### [Assigned task]
Where the material below has a line containing "Lemma timex_val_inj a", start repeating exactly, and keep going through the line containing "- intros Hs.", with no other lines.

### [Given records]
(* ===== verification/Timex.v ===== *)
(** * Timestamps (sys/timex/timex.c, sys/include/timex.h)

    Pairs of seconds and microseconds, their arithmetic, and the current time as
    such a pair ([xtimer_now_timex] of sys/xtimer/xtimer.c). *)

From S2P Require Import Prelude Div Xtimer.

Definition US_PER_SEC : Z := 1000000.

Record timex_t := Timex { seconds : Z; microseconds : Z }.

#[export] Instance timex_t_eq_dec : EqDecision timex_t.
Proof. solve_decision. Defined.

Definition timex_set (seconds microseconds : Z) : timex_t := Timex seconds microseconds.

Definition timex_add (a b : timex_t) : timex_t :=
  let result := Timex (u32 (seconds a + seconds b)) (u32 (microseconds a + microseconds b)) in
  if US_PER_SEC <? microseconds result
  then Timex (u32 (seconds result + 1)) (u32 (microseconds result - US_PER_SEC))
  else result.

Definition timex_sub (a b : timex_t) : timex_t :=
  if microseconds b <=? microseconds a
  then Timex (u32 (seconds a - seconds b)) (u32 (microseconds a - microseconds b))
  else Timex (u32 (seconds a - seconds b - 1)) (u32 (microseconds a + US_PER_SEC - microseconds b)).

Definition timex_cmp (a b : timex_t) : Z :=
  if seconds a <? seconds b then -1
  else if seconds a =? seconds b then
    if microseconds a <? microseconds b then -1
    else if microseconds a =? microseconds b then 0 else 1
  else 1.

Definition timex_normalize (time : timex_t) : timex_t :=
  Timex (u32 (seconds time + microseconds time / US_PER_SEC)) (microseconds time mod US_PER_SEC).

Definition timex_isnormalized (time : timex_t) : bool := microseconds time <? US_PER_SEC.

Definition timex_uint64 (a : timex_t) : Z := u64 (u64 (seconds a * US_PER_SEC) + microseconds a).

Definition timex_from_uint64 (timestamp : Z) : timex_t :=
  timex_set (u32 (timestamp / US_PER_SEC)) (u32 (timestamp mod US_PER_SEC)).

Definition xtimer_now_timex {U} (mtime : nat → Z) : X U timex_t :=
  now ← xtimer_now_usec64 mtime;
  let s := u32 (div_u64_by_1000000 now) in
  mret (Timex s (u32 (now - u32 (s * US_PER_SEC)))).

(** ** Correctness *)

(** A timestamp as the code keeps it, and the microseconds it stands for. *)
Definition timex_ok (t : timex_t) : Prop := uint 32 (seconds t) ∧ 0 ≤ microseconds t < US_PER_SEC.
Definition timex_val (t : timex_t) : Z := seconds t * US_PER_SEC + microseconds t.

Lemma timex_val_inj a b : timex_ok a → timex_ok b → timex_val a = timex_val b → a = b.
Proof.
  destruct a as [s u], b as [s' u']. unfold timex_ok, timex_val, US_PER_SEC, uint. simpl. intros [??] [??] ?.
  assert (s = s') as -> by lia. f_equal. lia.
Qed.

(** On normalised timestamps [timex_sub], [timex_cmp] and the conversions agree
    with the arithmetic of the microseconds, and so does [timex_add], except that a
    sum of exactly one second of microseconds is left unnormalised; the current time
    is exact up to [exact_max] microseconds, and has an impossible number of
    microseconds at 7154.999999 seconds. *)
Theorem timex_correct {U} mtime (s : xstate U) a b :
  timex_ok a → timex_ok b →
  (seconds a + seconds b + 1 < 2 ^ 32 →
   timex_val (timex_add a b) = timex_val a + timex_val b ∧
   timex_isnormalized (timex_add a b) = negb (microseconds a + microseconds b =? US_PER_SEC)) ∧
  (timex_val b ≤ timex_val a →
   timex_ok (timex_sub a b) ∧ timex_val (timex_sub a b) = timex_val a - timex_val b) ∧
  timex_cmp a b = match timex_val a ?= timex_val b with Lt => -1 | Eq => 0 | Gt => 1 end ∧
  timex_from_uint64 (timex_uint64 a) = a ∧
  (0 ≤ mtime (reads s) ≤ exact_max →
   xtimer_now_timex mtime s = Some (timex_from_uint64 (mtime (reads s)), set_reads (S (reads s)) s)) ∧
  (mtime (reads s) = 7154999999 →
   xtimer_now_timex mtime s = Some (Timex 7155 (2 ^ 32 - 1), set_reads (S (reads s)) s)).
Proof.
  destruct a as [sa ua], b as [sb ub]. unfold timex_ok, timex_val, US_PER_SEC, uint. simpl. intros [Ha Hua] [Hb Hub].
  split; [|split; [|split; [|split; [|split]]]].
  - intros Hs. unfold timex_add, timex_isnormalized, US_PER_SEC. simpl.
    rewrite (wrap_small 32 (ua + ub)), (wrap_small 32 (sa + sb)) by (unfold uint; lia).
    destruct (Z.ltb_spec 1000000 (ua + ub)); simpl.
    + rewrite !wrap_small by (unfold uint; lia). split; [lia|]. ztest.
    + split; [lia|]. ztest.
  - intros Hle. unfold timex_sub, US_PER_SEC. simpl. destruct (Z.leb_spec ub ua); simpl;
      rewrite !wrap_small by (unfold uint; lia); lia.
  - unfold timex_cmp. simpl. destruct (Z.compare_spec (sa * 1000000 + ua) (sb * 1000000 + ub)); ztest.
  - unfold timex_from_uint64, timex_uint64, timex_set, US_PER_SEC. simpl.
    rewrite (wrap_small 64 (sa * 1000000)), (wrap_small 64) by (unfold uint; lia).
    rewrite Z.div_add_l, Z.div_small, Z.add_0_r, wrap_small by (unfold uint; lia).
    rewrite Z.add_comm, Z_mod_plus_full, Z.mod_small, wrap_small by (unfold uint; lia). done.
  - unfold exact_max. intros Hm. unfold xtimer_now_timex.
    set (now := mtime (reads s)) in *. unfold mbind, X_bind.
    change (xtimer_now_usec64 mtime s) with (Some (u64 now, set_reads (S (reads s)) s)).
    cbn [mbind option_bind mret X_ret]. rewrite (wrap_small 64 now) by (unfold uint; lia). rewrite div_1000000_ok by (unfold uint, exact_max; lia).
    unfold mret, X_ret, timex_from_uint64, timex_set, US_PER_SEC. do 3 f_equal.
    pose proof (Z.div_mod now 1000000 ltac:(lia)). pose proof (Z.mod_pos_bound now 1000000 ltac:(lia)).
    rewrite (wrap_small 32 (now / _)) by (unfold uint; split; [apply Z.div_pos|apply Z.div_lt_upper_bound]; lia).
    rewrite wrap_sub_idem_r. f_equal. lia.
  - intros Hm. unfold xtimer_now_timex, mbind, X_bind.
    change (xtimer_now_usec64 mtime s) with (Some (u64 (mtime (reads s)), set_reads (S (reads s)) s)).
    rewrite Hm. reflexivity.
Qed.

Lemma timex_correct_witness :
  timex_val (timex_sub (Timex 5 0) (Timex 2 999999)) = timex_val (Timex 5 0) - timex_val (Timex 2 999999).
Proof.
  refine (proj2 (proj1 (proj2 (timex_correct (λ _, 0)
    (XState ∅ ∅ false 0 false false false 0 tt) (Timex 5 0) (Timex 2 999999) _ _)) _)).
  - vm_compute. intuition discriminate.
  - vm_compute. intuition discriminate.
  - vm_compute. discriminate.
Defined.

### [Result below]
Lemma timex_val_inj a b : timex_ok a → timex_ok b → timex_val a = timex_val b → a = b.
Proof.
  destruct a as [s u], b as [s' u']. unfold timex_ok, timex_val, US_PER_SEC, uint. simpl. intros [??] [??] ?.
  assert (s = s') as -> by lia. f_equal. lia.
Qed.

(** On normalised timestamps [timex_sub], [timex_cmp] and the conversions agree
    with the arithmetic of the microseconds, and so does [timex_add], except that a
    sum of exactly one second of microseconds is left unnormalised; the current time
    is exact up to [exact_max] microseconds, and has an impossible number of
    microseconds at 7154.999999 seconds. *)
Theorem timex_correct {U} mtime (s : xstate U) a b :
  timex_ok a → timex_ok b →
  (seconds a + seconds b + 1 < 2 ^ 32 →
   timex_val (timex_add a b) = timex_val a + timex_val b ∧
   timex_isnormalized (timex_add a b) = negb (microseconds a + microseconds b =? US_PER_SEC)) ∧
  (timex_val b ≤ timex_val a →
   timex_ok (timex_sub a b) ∧ timex_val (timex_sub a b) = timex_val a - timex_val b) ∧
  timex_cmp a b = match timex_val a ?= timex_val b with Lt => -1 | Eq => 0 | Gt => 1 end ∧
  timex_from_uint64 (timex_uint64 a) = a ∧
  (0 ≤ mtime (reads s) ≤ exact_max →
   xtimer_now_timex mtime s = Some (timex_from_uint64 (mtime (reads s)), set_reads (S (reads s)) s)) ∧
  (mtime (reads s) = 7154999999 →
   xtimer_now_timex mtime s = Some (Timex 7155 (2 ^ 32 - 1), set_reads (S (reads s)) s)).
Proof.
  destruct a as [sa ua], b as [sb ub]. unfold timex_ok, timex_val, US_PER_SEC, uint. simpl. intros [Ha Hua] [Hb Hub].
  split; [|split; [|split; [|split; [|split]]]].
  - intros Hs. unfold timex_add, timex_isnormalized, US_PER_SEC. simpl.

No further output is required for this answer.